[INSTRUCTIONS FOR THE TASK]: Beginning with the opening line, restate the following material exactly, up through the line that contains "[cell_active_fe_index] of [dof_info[vector_component]].".

[DATA SHOWN]:
(** The debug loop [for (i = range.first + 1; i < range.second; ++i)
    Assert(fe_indices[i] >= fe_indices[i - 1], ...)]: the first failing
    [i], or a read outside the vector. *)
Fixpoint first_unsorted (fe_indices : list nat) (i n : nat) : option SubrangeError :=
  match n with
  | 0 => None
  | S n' =>
      match nth_error fe_indices i, nth_error fe_indices (i - 1) with
      | Some a, Some b =>
          if Nat.leb b a then first_unsorted fe_indices (S i) n'
          else Some ExcMessage_unsorted_range
      | _, _ => Some Read_out_of_range
      end
  end.

(** [create_cell_subrange_hp_by_index(range, fe_index, vector_component)]
    with [max_fe_index] and [fe_indices] the [max_fe_index] and
    [cell_active_fe_index] of [dof_info[vector_component]]. *)
Definition create_cell_subrange_hp_by_index (debug : bool) (max_fe_index : nat)
  (fe_indices : list nat) (range : nat * nat) (fe_index : nat)
  : SubrangeError + (nat * nat) :=
  let '(range_first, range_second) := range in
  if debug && negb (Nat.ltb fe_index max_fe_index) then inl ExcIndexRange
  else
  match fe_indices with
  | [] => inr range
  | _ =>
      let checks :=
        if debug then
          match first_unsorted fe_indices (range_first + 1)
                  (range_second - (range_first + 1)) with
          | Some e => Some e
          | None =>
              if negb (Nat.ltb range_first (length fe_indices + 1)) then Some ExcIndexRange
              else if negb (Nat.ltb range_second (length fe_indices + 1))
              then Some ExcIndexRange
              else None
          end
        else None in
      match checks with
      | Some e => inl e
      | None =>
          match lower_bound fe_indices range_first range_second fe_index with
          | None => inl Read_out_of_range
          | Some first =>
              match lower_bound fe_indices first range_second (fe_index + 1) with
              | None => inl Read_out_of_range
              | Some second =>
                  if debug && negb (Nat.leb range_first first &&
                                    Nat.leb second range_second)
                  then inl ExcInternalError
                  else inr (first, second)
              end
          end
      end
  end.

End CellSubrangeHp.

(* ================================================================== *)
(** ** The ghost slots of [irregular_cells] in [internal::compute_dof_info]
    (matrix_free.templates.h), after [make_thread_graph]: the batches
    [back, ..., back + n_ghost_slots - 1] (with [back] the last entry of
    [cell_partition_data]) hold the ghost cells, full batches except the
    last, which gets [n_ghost_cells % n_lanes]. *)
Module GhostSlots.
Import MatrixFreeImplementation.

Section Ghost.
Variable n_lanes : nat.

(** [irregular_cells.resize(back + n_ghost_slots)], then the writes of the
    [if (n_ghost_slots > 0)] block; the entries before [back] are kept. *)
Definition write_ghost_slots (irregular_cells : nat -> nat)
  (back n_ghost_slots n_ghost_cells : nat) : nat -> nat :=
  if Nat.ltb 0 n_ghost_slots then
    set_irregular
      (fold_left (fun irr i => set_irregular irr i 0)
         (seq back (n_ghost_slots - 1)) irregular_cells)
      (back + n_ghost_slots - 1) (n_ghost_cells mod n_lanes)
  else irregular_cells.

(** The two counting loops before [AssertDimension(n_cells,
    task_info.n_active_cells)] and [AssertDimension(n_cells,
    task_info.n_ghost_cells)]. *)
Definition count_lanes (irregular_cells : nat -> nat) (start n : nat) : nat :=
  list_sum (map (n_comp n_lanes irregular_cells) (seq start n)).

End Ghost.

End GhostSlots.

(* ================================================================== *)
(** ** [internal::fill_index_subrange] (matrix_free.templates.h): the map
    from a cell's (level, index) pair to its position in
    [cell_level_index], built by [parallel::apply_to_subranges(0,
    cell_level_index.size(), ...)] before the face connectivity is
    computed. *)
Module FillIndexSubrange.

Definition level_index : Type := (nat * nat)%type.

Definition li_eqb (a b : level_index) : bool :=
  Nat.eqb (fst a) (fst b) && Nat.eqb (snd a) (snd b).

(** A [tbb::concurrent_unordered_map<std::pair<unsigned int, unsigned int>,
    unsigned int>] as an association list. *)
Definition index_map : Type := list (level_index * nat).

(** [map.find(key)] *)
Fixpoint map_find (m : index_map) (k : level_index) : option nat :=
  match m with
  | [] => None
  | (k', v) :: rest => if li_eqb k' k then Some v else map_find rest k
  end.

(** [map.insert(std::make_pair(key, value))]: no effect if the key is
    already present. *)
Definition map_insert (m : index_map) (k : level_index) (v : nat) : index_map :=
  match map_find m k with
  | Some _ => m
  | None => m ++ [(k, v)]
  end.

(** [for (; cell < end; ++cell) if (cell_level_index[cell] !=
    cell_level_index[cell - 1]) map.insert(...)], with [fuel = end - cell]
    passes; [None] is a read outside [cell_level_index]. *)
Fixpoint fill_index_loop (cell_level_index : list level_index) (cell fuel : nat)
  (m : index_map) : option index_map :=
  match fuel with
  | 0 => Some m
  | S fuel' =>
      match nth_error cell_level_index cell, nth_error cell_level_index (cell - 1) with
      | Some a, Some b =>
          fill_index_loop cell_level_index (S cell) fuel'
            (if li_eqb a b then m else map_insert m a cell)
      | _, _ => None
      end
  end.

Definition fill_index_subrange (begin end_ : nat) (cell_level_index : list level_index)
  (m : index_map) : option index_map :=
  match cell_level_index with
  | [] => Some m
  | _ =>
      if Nat.eqb begin 0 then
        match nth_error cell_level_index 0 with
        | Some a => fill_index_loop cell_level_index 1 (end_ - 1) (map_insert m a 0)
        | None => None
        end
      else fill_index_loop cell_level_index begin (end_ - begin) m
  end.

(** [apply_to_subranges], run as the calls for its subranges one after the
    other, in the order of [ranges]. *)
Fixpoint fill_index_subranges (ranges : list (nat * nat))
  (cell_level_index : list level_index) (m : index_map) : option index_map :=
  match ranges with
  | [] => Some m
  | (b, e) :: rest =>
      match fill_index_subrange b e cell_level_index m with
      | Some m' => fill_index_subranges rest cell_level_index m'
      | None => None
      end
  end.

End FillIndexSubrange.

(* ================================================================== *)
(** * Proofs *)

Module NewtonProofs.
Import MappingQGenericImplementation.
Local Open Scope float_scope.

Section Proofs.
Variables UPt Vec Mat : Type.
Variable mapped_location : UPt -> Vec * Mat.
Variable vsub : Vec -> Vec -> Vec.
Variable norm_square : Vec -> float.
Variable mat_norm_square : Mat -> float.
Variable determinant : Mat -> float.
Variable invert : Mat -> Mat.
Variable mat_vec : Mat -> Vec -> Vec.
Variable unit_update : UPt -> float -> Vec -> UPt.
Variable origin : UPt.
Variable set_first_coord : UPt -> float -> UPt.
Variable first_coord : UPt -> float.
Variable initial_guess : Vec -> UPt.
(** The codimension-one variant works on its own point and residual types. *)
Variables UPt1 FVec : Type.
Variable residual : UPt1 -> FVec.
Variable newton_update : UPt1 -> UPt1.
Variable norm : FVec -> float.
Variable diameter : float.

Local Abbreviation LS := (line_search UPt Vec Mat mapped_location vsub norm_square unit_update).
Local Abbreviation loop := (newton_loop UPt Vec Mat mapped_location vsub norm_square
                          determinant invert mat_vec unit_update).
Local Abbreviation run := (newton_run UPt Vec Mat mapped_location vsub norm_square
                         mat_norm_square determinant invert mat_vec unit_update).
Local Abbreviation vis := (visited UPt Vec Mat mapped_location vsub norm_square
                         mat_norm_square determinant invert mat_vec unit_update).
Local Abbreviation fail_at := (failure_at UPt Vec Mat mapped_location vsub norm_square
                             determinant invert mat_vec unit_update).

Ltac split_ifs :=
  repeat match goal with
         | |- context [if ?b then _ else _] => destruct b eqn:?
         end.

Lemma line_search_fuel_indep fuel p u f d :
  (6 <= fuel)%nat -> LS fuel p u f d 1 = LS 6 p u f d 1.
Proof.
  intros H.
  do 6 (destruct fuel as [|fuel]; [lia|]).
  cbn [line_search]. split_ifs; try reflexivity;
  match goal with H : (0.05 <? _) = _ |- _ => vm_compute in H; discriminate end.
Qed.

Lemma line_search_terminates p u f d :
  LS line_search_fuel p u f d 1 <> LS_out_of_fuel.
Proof.
  rewrite line_search_fuel_indep by (unfold line_search_fuel; lia).
  cbn [line_search]. split_ifs; try discriminate;
  match goal with H : (0.05 <? _) = _ |- _ => vm_compute in H; discriminate end.
Qed.

Lemma line_search_explicit p u f d :
  LS line_search_fuel p u f d 1 =
  let ftr s := vsub (fst (mapped_location (unit_update u s d))) p in
  let acc s := LS_accept (unit_update u s d) (mapped_location (unit_update u s d)) (ftr s) in
  if norm_square (ftr 1) <? norm_square f then acc 1 else
  if norm_square (ftr 0.5) <? norm_square f then acc 0.5 else
  if norm_square (ftr 0.25) <? norm_square f then acc 0.25 else
  if norm_square (ftr 0.125) <? norm_square f then acc 0.125 else
  if norm_square (ftr 0.0625) <? norm_square f then acc 0.0625 else
  if norm_square (ftr 0.03125) <? norm_square f then acc 0.03125 else
  LS_fail.
Proof.
  rewrite line_search_fuel_indep by (unfold line_search_fuel; lia).
  reflexivity.
Qed.

Lemma line_search_fail_iff p u f d :
  LS line_search_fuel p u f d 1 = LS_fail <->
  Forall (fun s => (norm_square (vsub (fst (mapped_location (unit_update u s d))) p)
                      <? norm_square f) = false) step_lengths.
Proof.
  rewrite line_search_explicit. unfold step_lengths. cbv zeta.
  split.
  - intros H.
    repeat match type of H with
           | context [if ?b then _ else _] => destruct b eqn:?; try discriminate
           end.
    repeat constructor; assumption.
  - intros H. repeat match goal with H : Forall _ (_ :: _) |- _ => inversion_clear H end.
    repeat match goal with H : ?b = false |- context [if ?b then _ else _] => rewrite H end.
    reflexivity.
Qed.

Lemma newton_loop_bounded fuel p it u pr f :
  (it <= 20)%nat -> (21 - it <= fuel)%nat ->
  fst (loop fuel p it u pr f) <> Newton_out_of_fuel /\
  (snd (loop fuel p it u pr f) <= 21 - it)%nat.
Proof.
  revert it u pr f. induction fuel as [|fuel IH]; intros it u pr f Hit Hf.
  - lia.
  - cbn [newton_loop]. destruct (determinant (snd pr) <=? 0).
    + cbn [fst snd]. split; [discriminate | lia].
    + destruct (LS line_search_fuel p u f (mat_vec (invert (snd pr)) f) 1)
        as [u' pr' f'| |] eqn:E.
      * destruct (Nat.ltb newton_iteration_limit (S it)) eqn:Hl.
        { cbn [fst snd]. split; [discriminate | lia]. }
        apply Nat.ltb_ge in Hl. unfold newton_iteration_limit in Hl.
        destruct (eps * eps <? _).
        { destruct (IH (S it) u' pr' f') as [H1 H2]; [lia | lia |].
          cbn [fst snd]. split; [exact H1 | lia]. }
        cbn [fst snd]. split; [discriminate | lia].
      * cbn [fst snd]. split; [discriminate | lia].
      * exfalso. exact (line_search_terminates _ _ _ _ E).
Qed.

Lemma newton_run_bounded p u0 :
  fst (run p u0) <> Newton_out_of_fuel /\ (snd (run p u0) <= 21)%nat.
Proof.
  unfold newton_run. destruct (_ <? _).
  - cbn [fst snd]. split; [discriminate | lia].
  - apply newton_loop_bounded; unfold newton_fuel; lia.
Qed.

Lemma newton_loop_fuel_indep fuel1 fuel2 p it u pr f :
  (it <= 20)%nat -> (21 - it <= fuel1)%nat -> (21 - it <= fuel2)%nat ->
  loop fuel1 p it u pr f = loop fuel2 p it u pr f.
Proof.
  revert fuel2 it u pr f. induction fuel1 as [|fuel1 IH];
    intros fuel2 it u pr f Hit H1 H2; [lia|].
  destruct fuel2 as [|fuel2]; [lia|].
  cbn [newton_loop]. destruct (determinant (snd pr) <=? 0); [reflexivity|].
  destruct (LS line_search_fuel p u f (mat_vec (invert (snd pr)) f) 1)
    as [u' pr' f'| |]; try reflexivity.
  destruct (Nat.ltb newton_iteration_limit (S it)) eqn:Hl; [reflexivity|].
  apply Nat.ltb_ge in Hl. unfold newton_iteration_limit in Hl.
  destruct (eps * eps <? _); [|reflexivity].
  rewrite (IH fuel2 (S it)) by lia. reflexivity.
Qed.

[COMPLETED TASK]:
(** The debug loop [for (i = range.first + 1; i < range.second; ++i)
    Assert(fe_indices[i] >= fe_indices[i - 1], ...)]: the first failing
    [i], or a read outside the vector. *)
Fixpoint first_unsorted (fe_indices : list nat) (i n : nat) : option SubrangeError :=
  match n with
  | 0 => None
  | S n' =>
      match nth_error fe_indices i, nth_error fe_indices (i - 1) with
      | Some a, Some b =>
          if Nat.leb b a then first_unsorted fe_indices (S i) n'
          else Some ExcMessage_unsorted_range
      | _, _ => Some Read_out_of_range
      end
  end.

(** [create_cell_subrange_hp_by_index(range, fe_index, vector_component)]
    with [max_fe_index] and [fe_indices] the [max_fe_index] and
    [cell_active_fe_index] of [dof_info[vector_component]]. *)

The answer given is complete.